• Task requirements: In the records that follow, how many lines contain the word "Hkey"? Give only that figure.

• Task input:

(* ===== verification/LogProps.v ===== *)
(** * The log: commit is atomic with respect to crashes

    [commit] writes the log blocks, the header, the home blocks and the empty
    header, in this order.  A crash keeps a prefix of these writes; recovery
    from any prefix restores either the state before the transaction or the
    state after it. *)

From S2P Require Export LogRep.
Local Open Scope Z_scope.

(** ** Sequences of block writes *)

Definition apply_writes (ws : list (Z * block)) (D : gmap Z block) : gmap Z block :=
  foldl (λ D w, <[w.1 := w.2]> D) D ws.

Lemma apply_writes_app ws1 ws2 D : apply_writes (ws1 ++ ws2) D = apply_writes ws2 (apply_writes ws1 D).
Proof. apply foldl_app. Qed.

Lemma apply_writes_notin ws D h : h ∉ ws.*1 → apply_writes ws D !! h = D !! h.
Proof.
  revert D. induction ws as [|[k v] ws IH]; intros D Hh; [done|]. cbn in *.
  apply not_elem_of_cons in Hh as [Hne Hh]. change (apply_writes ws (<[k := v]> D) !! h = D !! h).
  rewrite IH by done. by apply lookup_insert_ne.
Qed.

Lemma apply_writes_in ws D h v : NoDup ws.*1 → (h, v) ∈ ws → apply_writes ws D !! h = Some v.
Proof.
  revert D. induction ws as [|[k w] ws IH]; intros D Hd Hin; [by apply not_elem_of_nil in Hin|].
  cbn in Hd. apply NoDup_cons in Hd as [Hk Hd]. apply elem_of_cons in Hin as [[= -> ->]|Hin].
  - change (apply_writes ws (<[k := w]> D) !! k = Some w). rewrite apply_writes_notin by done. apply lookup_insert_eq.
  - by apply IH.
Qed.

Lemma apply_writes_some ws D h : is_Some (D !! h) → is_Some (apply_writes ws D !! h).
Proof.
  revert D. induction ws as [|[k w] ws IH]; intros D Hh; [done|]. apply IH. cbn.
  destruct (decide (h = k)) as [->|]; [rewrite lookup_insert_eq; eauto|by rewrite lookup_insert_ne].
Qed.

Lemma take_S_snoc {T} (l : list T) i x : l !! i = Some x → take (S i) l = take i l ++ [x].
Proof. apply take_S_r. Qed.

(** ** Transactions *)

(** The log occupies [lstart .. lstart + lsize - 1]. *)
Definition log_area (l : log) (h : Z) : Prop := lstart l ≤ h < lstart l + lsize l.

(** [log_ok l size]: the log lies on a disk of [size] blocks. *)
Record log_ok (l : log) (size : Z) : Prop := {
  lo_dev : ldev l = 1;
  lo_area : 0 ≤ lstart l ∧ 1 ≤ lsize l ∧ lstart l + lsize l ≤ size;
  lo_size : size < 2 ^ 31;
  lo_len : length (lh_block l) = 30%nat
}.

(** [home l size bs]: blocks that a log can hold, outside it. *)
Record home_ok (l : log) (size : Z) (bs : list Z) : Prop := {
  ho_room : Z.of_nat (length bs) ≤ lsize l - 1;
  ho_home : ∀ h, h ∈ bs → 0 ≤ h < size ∧ ¬ log_area l h;
  ho_nodup : NoDup bs
}.

(** The log [l] has recorded the blocks [bs], which are the blocks in use of
    the cache: modified and released. *)
Record txn (A : ac) (l : log) (bs : list Z) : Prop := {
  tx_log : log_ok l (a_size A);
  tx_home : home_ok l (a_size A) bs;
  tx_n : lh_n l = Z.of_nat (length bs);
  tx_blocks : ∀ i h, bs !! i = Some h → lh_block l !! i = Some h;
  tx_fits : (length bs < NBUF)%nat;
  tx_in : ∀ h, h ∈ bs → ∃ u, a_use A !! h = Some u ∧ u_held u = false ∧ u_dirty u = true;
  tx_out : ∀ h, h ∉ bs → a_use A !! h = None
}.

Definition val (A : ac) (h : Z) : block := from_option u_data [] (a_use A !! h).

Definition log_writes (st : Z) (f : Z → block) (bs : list Z) : list (Z * block) :=
  imap (λ i h, (st + Z.of_nat i + 1, f h)) bs.
Definition home_writes (f : Z → block) (bs : list Z) : list (Z * block) := (λ h, (h, f h)) <$> bs.

Lemma log_writes_fst st f bs k : k ∈ (log_writes st f bs).*1 → st < k ≤ st + Z.of_nat (length bs).
Proof.
  intros ([k' v] & -> & Hin)%list_elem_of_fmap. cbn. apply list_elem_of_lookup in Hin as [i Hi].
  unfold log_writes in Hi. rewrite list_lookup_imap in Hi. apply fmap_Some in Hi as (h & Hh & [= -> ->]).
  apply lookup_lt_Some in Hh. lia.
Qed.

Lemma log_writes_nodup st f bs : NoDup (log_writes st f bs).*1.
Proof.
  apply NoDup_alt. intros i j k Hi Hj. rewrite list_lookup_fmap in Hi, Hj. unfold log_writes in *.
  rewrite list_lookup_imap in Hi, Hj. apply fmap_Some in Hi as ([k1 v1] & Hi & ->).
  apply fmap_Some in Hj as ([k2 v2] & Hj & E). apply fmap_Some in Hi as (h1 & _ & [= -> ->]).
  apply fmap_Some in Hj as (h2 & _ & [= -> ->]). cbn in E. lia.
Qed.
(* ===== verification/Store.v ===== *)
(** * The interface between the file system and the block layer

    fs.c uses [bread], [b->data], [log_write] and [brelse] inside a
    transaction.  [BlockStore] is what it calls, and [StoreLaws] what these
    promise, in terms of the logical contents of the blocks: those the
    transaction has logged, over the disk's.  The buffer cache and the log
    implement it ([lst_laws]); the theorems on the file system are proved
    against the interface. *)

From S2P Require Export LogOps.
Local Open Scope Z_scope.

Class BlockStore (S : Type) := {
  st_bread : Z → Z → M S nat;
  st_data : nat → M S block;
  st_set : nat → block → M S unit;
  st_logw : nat → M S unit;
  st_brelse : nat → M S unit;
  st_begin_op : M S unit;
  st_end_op : M S unit
}.

(** Logical contents of the blocks that may be used; the buffers the caller
    holds, each with its block and data; the blocks logged; and how many
    blocks the transaction may log. *)
Record bview := mkView {
  v_blocks : gmap Z block;
  v_held : gmap nat (Z * block);
  v_logged : gset Z;
  v_cap : nat
}.

Definition v_hold (i : nat) (x : Z * block) (v : bview) : bview :=
  mkView (v_blocks v) (<[i := x]> (v_held v)) (v_logged v) (v_cap v).
Definition v_drop (i : nat) (v : bview) : bview :=
  mkView (v_blocks v) (delete i (v_held v)) (v_logged v) (v_cap v).
Definition v_write (b : Z) (d : block) (v : bview) : bview :=
  mkView (<[b := d]> (v_blocks v)) (v_held v) ({[b]} ∪ v_logged v) (v_cap v).

(** Nobody holds [b]. *)
Definition v_free (b : Z) (v : bview) : Prop := ∀ i x, v_held v !! i = Some x → x.1 ≠ b.
(** There is a buffer left. *)
Definition v_room (v : bview) : Prop := (size (v_held v) + size (v_logged v) < NBUF)%nat.

Class StoreLaws (S : Type) `{BlockStore S} := {
  st_rel : S → bview → Prop;
  law_bread t s v b d (Q : nat → S → Prop) :
    st_rel s v → v_blocks v !! b = Some d → v_free b v → v_room v →
    (∀ i s', v_held v !! i = None → st_rel s' (v_hold i (b, d) v) → Q i s') → wpg t (st_bread 1 b) Q s;
  law_data t s v i x (Q : block → S → Prop) :
    st_rel s v → v_held v !! i = Some x → Q x.2 s → wpg t (st_data i) Q s;
  law_set t s v i x d (Q : unit → S → Prop) :
    st_rel s v → v_held v !! i = Some x →
    (∀ s', st_rel s' (v_hold i (x.1, d) v) → Q tt s') → wpg t (st_set i d) Q s;
  law_logw t s v i x (Q : unit → S → Prop) :
    st_rel s v → v_held v !! i = Some x → is_Some (v_blocks v !! x.1) → (size (v_logged v) < v_cap v)%nat →
    (∀ s', st_rel s' (v_write x.1 x.2 v) → Q tt s') → wpg t (st_logw i) Q s;
  law_brelse t s v i x (Q : unit → S → Prop) :
    st_rel s v → v_held v !! i = Some x → v_blocks v !! x.1 = Some x.2 →
    (∀ s', st_rel s' (v_drop i v) → Q tt s') → wpg t (st_brelse i) Q s
}.

(** ** The log implements it *)

#[export] Instance lst_store : BlockStore lst := {
  st_bread d b := onb (bread d b);
  st_data i := onb (buf_data i);
  st_set i d := onb (set_buf_data i d);
  st_logw i := log_write i;
  st_brelse i := onb (brelse i);
  st_begin_op := begin_op;
  st_end_op := end_op
}.

(** A block in use or not, its contents on the disk and its logical ones. *)
Definition blk_ok (o : option ublk) (disk logical : option block) : Prop :=
  match o with
  | None => ∀ d, logical = Some d → disk = Some d
  | Some u =>
      (u_held u = false → u_dirty u = true ∧ ∀ d, logical = Some d → u_data u = d) ∧
      (u_dirty u = false → ∀ d, logical = Some d → disk = Some d)
  end.
(** Reading a file.  For an inode that is not a device and whose blocks
    are allocated, [readi] at an offset within the file returns the bytes of
    the file from there on, at most [n] and at most to the end of the file, and
    changes no block; an offset past the end, or a range that wraps around
    2^32, is an error. *)
Theorem readi_reads s v ip p lim off n :
  st_rel (blk s) v → v_held v = ∅ → v_room v → icache s !! ip = Some p → itype p ≠ T_DEV →
  file_ok (v_blocks v) p lim → 0 ≤ isize p ≤ lim * BSIZE → 0 ≤ off < 2 ^ 32 → 0 ≤ n < 2 ^ 32 →
  (off ≤ isize p → off + n < 2 ^ 32 →
   ∃ B, readi ip off n s = Ok ((read_len p off n, file_slice (v_blocks v) p off (read_len p off n)), set_blk B s) ∧ st_rel B v) ∧
  (isize p < off ∨ 2 ^ 32 ≤ off + n → readi ip off n s = Ok ((-1, []), s)).
Proof.
  intros HR Hh Hroom Hp Hty Hok Hsz Hoff Hn. split.
  - intros Hle Hmax. destruct (wp_ok (readi ip off n) (λ r s', r = (read_len p off n, file_slice (v_blocks v) p off (read_len p off n)) ∧
      ∃ B, s' = set_blk B s ∧ st_rel B v) s) as (r & s' & E & -> & B & -> & HB); [|eauto].
    eapply F_readi; eauto; lia.
  - intros Hbad. unfold readi. erewrite bind_ok; [|unfold ino, deref; by rewrite Hp].
    rewrite (proj2 (Z.eqb_neq _ _)) by done.
    assert ((off >? isize p) || (u32 (off + n) <? off) = true) as ->; [|done].
    apply orb_true_iff. destruct Hbad; [left; lia|right]. unfold u32. apply Z.ltb_lt.
    assert ((off + n) mod 2 ^ 32 = off + n - 2 ^ 32) as -> by (symmetry; apply (Z.mod_unique _ _ 1); lia). lia.
Qed.
(* ===== verification/FsLookup.v ===== *)
(** * Directories and path lookup

    [dirlookup] against the list of a directory's entries, and [namei]
    against a walk over the directories on the disk. *)

From S2P Require Export FsName.
Local Open Scope Z_scope.

(** ** What is on the disk *)

(** The inode [n] as [ilock] reads it into an entry. *)
Definition load_inode (V : gmap Z block) (sb : superblock) (n : Z) (p : inode) : inode :=
  dinode_load (V !!! IBLOCK n sb) (dinode_at n) p.
Definition disk_inode (V : gmap Z block) (sb : superblock) (n : Z) : inode :=
  load_inode V sb n (mkInode 1 n 0 0 0 0 0 0 0 []).

(** Entry [k] of a directory. *)
Definition dirent (V : gmap Z block) (p : inode) (k : Z) : bytes := file_slice V p (16 * k) 16.
(** It is in use, and its name is [key]. *)
Definition dirent_is (V : gmap Z block) (p : inode) (key : bytes) (k : Z) : bool :=
  negb (de_inum (dirent V p k) =? 0) && bool_decide (upto_nul DIRSIZ (de_name (dirent V p k)) = key).
(** The first entry, from [k] on, of that name. *)
Fixpoint dir_find_from (V : gmap Z block) (p : inode) (key : bytes) (fuel : nat) (k : Z) : option Z :=
  match fuel with
  | O => None
  | S fuel => if dirent_is V p key k then Some k else dir_find_from V p key fuel (k + 1)
  end.
Definition dir_find (V : gmap Z block) (p : inode) (key : bytes) : option Z :=
  dir_find_from V p key (Z.to_nat (isize p / 16)) 0.

(** The inode that a list of path elements leads to. *)
Fixpoint walk (V : gmap Z block) (sb : superblock) (n : Z) (es : list bytes) : option Z :=
  match es with
  | [] => Some n
  | e :: es =>
      let p := disk_inode V sb n in
      if itype p =? T_DIR then
        match dir_find V p (take DIRSIZ e) with
        | Some k => walk V sb (de_inum (dirent V p k)) es
        | None => None
        end
      else None
  end.

(** The disk is well formed: an allocated inode has links, and a directory
    consists of whole entries that name allocated inodes. *)
Record inode_ok (V : gmap Z block) (sb : superblock) (n : Z) : Prop := {
  io_block : is_Some (V !! IBLOCK n sb);
  io_type : itype (disk_inode V sb n) ≠ 0;
  io_link : inlink (disk_inode V sb n) ≠ 0;
  io_dir : itype (disk_inode V sb n) = T_DIR →
    ∃ lim, file_ok V (disk_inode V sb n) lim ∧ 0 ≤ isize (disk_inode V sb n) ≤ lim * BSIZE ∧ isize (disk_inode V sb n) mod 16 = 0
}.
Definition disk_ok (V : gmap Z block) (sb : superblock) (ns : gset Z) : Prop :=
  ∀ n, n ∈ ns → inode_ok V sb n ∧
    (itype (disk_inode V sb n) = T_DIR → ∀ k, 0 ≤ k < isize (disk_inode V sb n) / 16 →
       de_inum (dirent V (disk_inode V sb n) k) = 0 ∨ de_inum (dirent V (disk_inode V sb n) k) ∈ ns).

(** [p] is a valid copy of the inode on the disk. *)
Definition copy_of (V : gmap Z block) (sb : superblock) (p : inode) : Prop :=
  load_inode V sb (inum p) p = p.

Lemma copy_type V sb p : copy_of V sb p → itype p = itype (disk_inode V sb (inum p)) ∧ isize p = isize (disk_inode V sb (inum p)) ∧
  iaddrs p = iaddrs (disk_inode V sb (inum p)) ∧ inlink p = inlink (disk_inode V sb (inum p)).
Proof. intros H. unfold copy_of in H. rewrite <- H. split_and!; reflexivity. Qed.

Lemma addr_ext V p q bn : iaddrs p = iaddrs q → blk_addr V p bn = blk_addr V q bn.
Proof. unfold blk_addr. by intros ->. Qed.
Lemma byte_ext V p q k : iaddrs p = iaddrs q → file_byte V p k = file_byte V q k.
Proof. intros H. unfold file_byte, file_block. by rewrite (addr_ext V p q _ H). Qed.
Lemma file_ok_ext V p q lim : iaddrs p = iaddrs q → idev q = 1 → file_ok V p lim → file_ok V q lim.
Proof.
  intros E Hd [H1 H2 H3 H4 H5 H6]. split; rewrite <- ?E; try done.
  - intros bn Hbn. rewrite <- (addr_ext V p q) by done. by apply H4.
  - intros bn Hbn. rewrite <- (addr_ext V p q) by done. by apply H6.
Qed.
Lemma slice_ext V p q off n : iaddrs p = iaddrs q → file_slice V p off n = file_slice V q off n.
Proof. intros E. unfold file_slice. apply list_fmap_ext. intros i x _. by apply byte_ext. Qed.
Lemma dir_find_ext V p q key : iaddrs p = iaddrs q → isize p = isize q → dir_find V p key = dir_find V q key.
Proof.
  intros E Es. unfold dir_find. rewrite Es. generalize 0. induction (Z.to_nat _) as [|f IH]; intros k; cbn; [done|].
  unfold dirent_is, dirent. rewrite (slice_ext V p q) by done. by rewrite IH.
Qed.
Lemma dirent_ext V p q k : iaddrs p = iaddrs q → dirent V p k = dirent V q k.
Proof. apply slice_ext. Qed.

Lemma dirent_length V p k : length (dirent V p k) = 16%nat.
Proof. unfold dirent, file_slice. by rewrite length_fmap, length_seqZ. Qed.

Section Lookup.
Context {S : Type} `{BS : BlockStore S} {SL : StoreLaws S} {DV : DevSw S}.
Implicit Types (s : fst S).

(** Locks as between file-system operations, except for the inodes in [own],
    which the process has locked. *)
Record fx_ok (own : gset nat) (x : ctx) : Prop := {
  fk_held : held x = [];
  fk_locks : ∀ i, if bool_decide (i ∈ own) then sleeps x !!! SL_inode i = owned x else slocked (sleeps x !!! SL_inode i) = 0
}.

Lemma fx_ok_lock own i x : fx_ok own x → fx_ok ({[i]} ∪ own) (fx_locked i x).
Proof.
  intros [Hh Hl]. split; [done|]. intros j. cbn. destruct (decide (j = i)) as [->|].
  - rewrite lookup_total_insert_eq, bool_decide_true by set_solver. done.
  - rewrite lookup_total_insert_ne by congruence. specialize (Hl j).
    rewrite (bool_decide_ext (j ∈ {[i]} ∪ own) (j ∈ own)) by set_solver. done.
Qed.

Lemma fx_ok_unlock own i x : fx_ok own x → fx_ok (own ∖ {[i]}) (fx_unlocked i x).
Proof.
  intros [Hh Hl]. split; [done|]. intros j. cbn. destruct (decide (j = i)) as [->|].
  - rewrite lookup_total_insert_eq, bool_decide_false by set_solver. done.
  - rewrite lookup_total_insert_ne by congruence. specialize (Hl j).
    rewrite (bool_decide_ext (j ∈ own ∖ {[i]}) (j ∈ own)) by set_solver. done.
Qed.

(** The entry after [ilock]. *)
Definition locked_inode (V : gmap Z block) (sb : superblock) (p : inode) : inode :=
  if valid p =? 0 then set_valid 1 (load_inode V sb (inum p) p) else p.

Lemma F_ilock t s v i p own (Q : unit → fst S → Prop) :
  st_rel (blk s) v → v_held v = ∅ → v_room v → fx_ok own (fx s) → i ∉ own → icache s !! i = Some p → 1 ≤ iref p → idev p = 1 →
  is_Some (v_blocks v !! IBLOCK (inum p) (fsb s)) → itype (load_inode (v_blocks v) (fsb s) (inum p) p) ≠ 0 →
  (∀ B x, st_rel B v → fx_ok ({[i]} ∪ own) x →
     Q tt (set_fx x (set_icache (<[i := locked_inode (v_blocks v) (fsb s) p]> (icache s)) (set_blk B s)))) →
  wpg t (ilock (Some i)) Q s.
Proof.
  intros HR Hh Hroom Hfx Hi Hp Hrf Hdev [d Hd] Hty HQ. unfold ilock.
  apply wpg_bind. eapply F_ino; [exact Hp|]. replace (iref p <? 1) with false by lia.
  pose proof (fk_locks _ _ Hfx i) as Hl. rewrite bool_decide_false in Hl by done.
  apply wpg_bind. eapply F_onfx; [apply acquiresleep_ok; [apply Hfx|exact Hl]|]. fold (fx_locked i (fx s)).
  pose proof (fx_ok_lock own i (fx s) Hfx) as Hfx'. set (x := fx_locked i (fx s)) in *.
  apply wpg_bind. eapply F_ino; [exact Hp|]. unfold locked_inode in HQ. destruct (valid p =? 0) eqn:Ev.
  - apply wpg_when_true; [done|]. apply wpg_bind, wpg_gets. rewrite Hdev. cbn [fsb set_fx].
    unfold load_inode in *. rewrite (lookup_total_correct _ _ _ Hd) in *.
    apply wpg_bind. eapply F_bread; [exact HR|exact Hd| |exact Hroom|]. { intros j y. by rewrite Hh. }
    intros j B Hj HB. apply wpg_bind. eapply (F_data t _ _ _ (_, d)); [exact HB|apply lookup_insert_eq|]. cbn [snd].
    apply wpg_bind. eapply ino_set_ok; [exact Hp|].
    apply wpg_bind. eapply (F_brelse t _ _ _ (_, d)); [exact HB|apply lookup_insert_eq|exact Hd|]. intros B2 HB2.
    rewrite v_drop_hold in HB2 by done. pose proof (lookup_lt_Some _ _ _ Hp) as Hlt.
    apply wpg_bind. eapply ino_set_ok; [cbn; by apply list_lookup_insert_eq|].
    apply wpg_bind. eapply F_ino; [cbn; apply list_lookup_insert_eq; by rewrite length_insert|].
    cbn [itype set_valid]. rewrite (proj2 (Z.eqb_neq _ 0)) by done. apply wpg_ret. specialize (HQ B2 x HB2 Hfx').
    cbn [icache set_icache set_blk set_fx]. rewrite list_insert_insert_eq. exact HQ.
  - apply wpg_when_false; [done|]. specialize (HQ (blk s) x HR Hfx'). rewrite list_insert_id in HQ by done. by destruct s.
Qed.

Lemma F_iunlock t s i p own (Q : unit → fst S → Prop) :
  fx_ok own (fx s) → i ∈ own → icache s !! i = Some p → 1 ≤ iref p →
  (∀ x, fx_ok (own ∖ {[i]}) x → Q tt (set_fx x s)) → wpg t (iunlock (Some i)) Q s.
Proof.
  intros Hfx Hi Hp Hrf HQ. unfold iunlock. pose proof (fk_locks _ _ Hfx i) as Hl. rewrite bool_decide_true in Hl by done.
  apply wpg_bind. eapply F_onfx; [apply holdingsleep_mine; [apply Hfx|exact Hl]|]. cbn [negb].
  apply wpg_bind. eapply F_ino; [exact Hp|]. replace (iref p <? 1) with false by lia.
  eapply F_onfx; [by apply releasesleep_ok, Hfx|]. destruct s. by apply HQ, fx_ok_unlock.
Qed.

Lemma F_iunlockput t s i p own (Q : unit → fst S → Prop) :
  fx_ok own (fx s) → i ∈ own → icache s !! i = Some p → 1 ≤ iref p → (valid p = 0 ∨ inlink p ≠ 0 ∨ iref p ≠ 1) →
  (∀ x, fx_ok (own ∖ {[i]}) x → Q tt (set_fx x (set_icache (<[i := set_iref (iref p - 1) p]> (icache s)) s))) →
  wpg t (iunlockput i) Q s.
Proof.
  intros Hfx Hi Hp Hrf Hnf HQ. unfold iunlockput. apply wpg_bind. eapply F_iunlock; [done..|]. intros x Hx.
  pose proof (fk_locks _ _ Hx i) as Hl. rewrite bool_decide_false in Hl by set_solver.
  eapply F_iput; [apply Hx|exact Hl|exact Hp|exact Hnf|]. intros x' ->. cbn [icache set_fx].
  assert (fx_ok (own ∖ {[i]}) (fx_unlocked i (fx_locked i x))) as Hx'.
  { replace (own ∖ {[i]}) with (({[i]} ∪ own ∖ {[i]}) ∖ {[i]}) by set_solver. by apply fx_ok_unlock, fx_ok_lock. }
  destruct s. by apply HQ.
Qed.

(** ** dirlookup *)

Lemma F_dirlookup_scan t v dp p lim name key fuel : ∀ s k (Q : option (nat * Z) → fst S → Prop) f2,
  st_rel (blk s) v → v_held v = ∅ → v_room v → icache s !! dp = Some p → itype p = T_DIR →
  file_ok (v_blocks v) p lim → 0 ≤ isize p ≤ lim * BSIZE → isize p mod 16 = 0 →
  length name = DIRSIZ → upto_nul DIRSIZ name = key → 0 ≤ k ≤ isize p / 16 →
  Z.of_nat f2 = isize p / 16 - k → (f2 < fuel)%nat →
  (dir_find_from (v_blocks v) p key f2 k = None → ∀ B, st_rel B v → Q None (set_blk B s)) →
  (∀ k', dir_find_from (v_blocks v) p key f2 k = Some k' → ∀ B, st_rel B v →
     wpg t (iget (idev p) (de_inum (dirent (v_blocks v) p k'))) (λ i s', Q (Some (i, 16 * k')) s') (set_blk B s)) →
  wpg t (dirlookup_scan fuel dp name (16 * k)) Q s.
Proof.
  induction fuel as [|fuel IH]; intros s k Q f2 HR Hh Hroom Hp Hty Hok Hsz Hm Hln Hkey Hk Hf2 Hfu HN HS; [lia|].
  pose proof (lim_small v p lim Hok) as Hs. pose proof (Z.div_mod (isize p) 16 ltac:(lia)) as Hdm.
  cbn [dirlookup_scan]. apply wpg_bind. eapply F_ino; [exact Hp|]. destruct f2 as [|f2].
  { replace (16 * k <? isize p) with false by lia. apply wpg_ret. specialize (HN eq_refl (blk s) HR). by destruct s. }
  replace (16 * k <? isize p) with true by lia.
  apply wpg_bind. eapply (F_readi t v dp p lim); [done..| | |lia|lia|lia|lia|]; [done|by rewrite Hty|].
  intros B HB. assert (read_len p (16 * k) 16 = 16) as -> by (unfold read_len; lia). cbn [Z.eqb negb Pos.eqb].
  change (file_slice (v_blocks v) p (16 * k) 16) with (dirent (v_blocks v) p k).
  cbn [dir_find_from] in HN, HS. unfold dirent_is in HN, HS.
  assert (∀ Bn, st_rel Bn v → dir_find_from (v_blocks v) p key (Datatypes.S f2) k = dir_find_from (v_blocks v) p key f2 (k + 1) →
     wpg t (dirlookup_scan fuel dp name (u32 (16 * k + 16))) Q (set_blk Bn s)) as Hnext.
  { intros Bn HBn E. rewrite u32_id by lia. replace (16 * k + 16) with (16 * (k + 1)) by lia.
    cbn [dir_find_from] in E. unfold dirent_is in E. rewrite E in HN, HS.
    apply IH with f2; try done; try lia. }
  destruct (de_inum (dirent (v_blocks v) p k) =? 0) eqn:E0.
  { apply Hnext; [done|]. cbn [dir_find_from]. unfold dirent_is. by rewrite E0. }
  assert (length (de_name (dirent (v_blocks v) p k)) = 14%nat) as Hln2 by (unfold de_name; by rewrite length_drop, dirent_length).
  destruct (strncmp_upto DIRSIZ name (de_name (dirent (v_blocks v) p k))) as (c & Hc & Hiff).
  { left. by rewrite Hln. } { left. rewrite Hln2. done. }
  apply wpg_bind. eapply wpg_deref; [exact Hc|]. rewrite Hkey in Hiff. destruct (c =? 0) eqn:Ec.
  - apply Z.eqb_eq in Ec. apply Hiff in Ec. rewrite bool_decide_true in HS by done. cbn [negb andb] in HS.
    apply wpg_bind. eapply wpg_mono; [by apply (HS k)|]. cbv beta. intros i s' H. by apply wpg_ret.
  - apply Z.eqb_neq in Ec. apply Hnext; [done|]. cbn [dir_find_from]. unfold dirent_is. rewrite E0, bool_decide_false; [done|].
    intros E. apply Ec, Hiff. done.
Qed.

Lemma F_dirlookup t s v dp p lim name key (Q : option (nat * Z) → fst S → Prop) :
  st_rel (blk s) v → v_held v = ∅ → v_room v → icache s !! dp = Some p → itype p = T_DIR →
  file_ok (v_blocks v) p lim → 0 ≤ isize p ≤ lim * BSIZE → isize p mod 16 = 0 →
  length name = DIRSIZ → upto_nul DIRSIZ name = key →
  match dir_find (v_blocks v) p key with
  | None => ∀ B, st_rel B v → Q None (set_blk B s)
  | Some k => ∀ B, st_rel B v → wpg t (iget (idev p) (de_inum (dirent (v_blocks v) p k))) (λ i s', Q (Some (i, 16 * k)) s') (set_blk B s)
  end → wpg t (dirlookup dp name) Q s.
Proof.
  intros HR Hh Hroom Hp Hty Hok Hsz Hm Hln Hkey HQ. unfold dirlookup. apply wpg_bind. eapply F_ino; [exact Hp|].
  rewrite Hty. cbn [Z.eqb negb T_DIR Pos.eqb]. unfold dir_find in HQ. pose proof (Z.div_pos (isize p) 16 ltac:(lia) ltac:(lia)).
  change 0 with (16 * 0). apply (F_dirlookup_scan t v dp p lim name key _ s 0 Q (Z.to_nat (isize p / 16))); try done; try lia.
  - intros E. by rewrite E in HQ.
  - intros k' E. by rewrite E in HQ.
Qed.
End Lookup.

• Expected answer: 3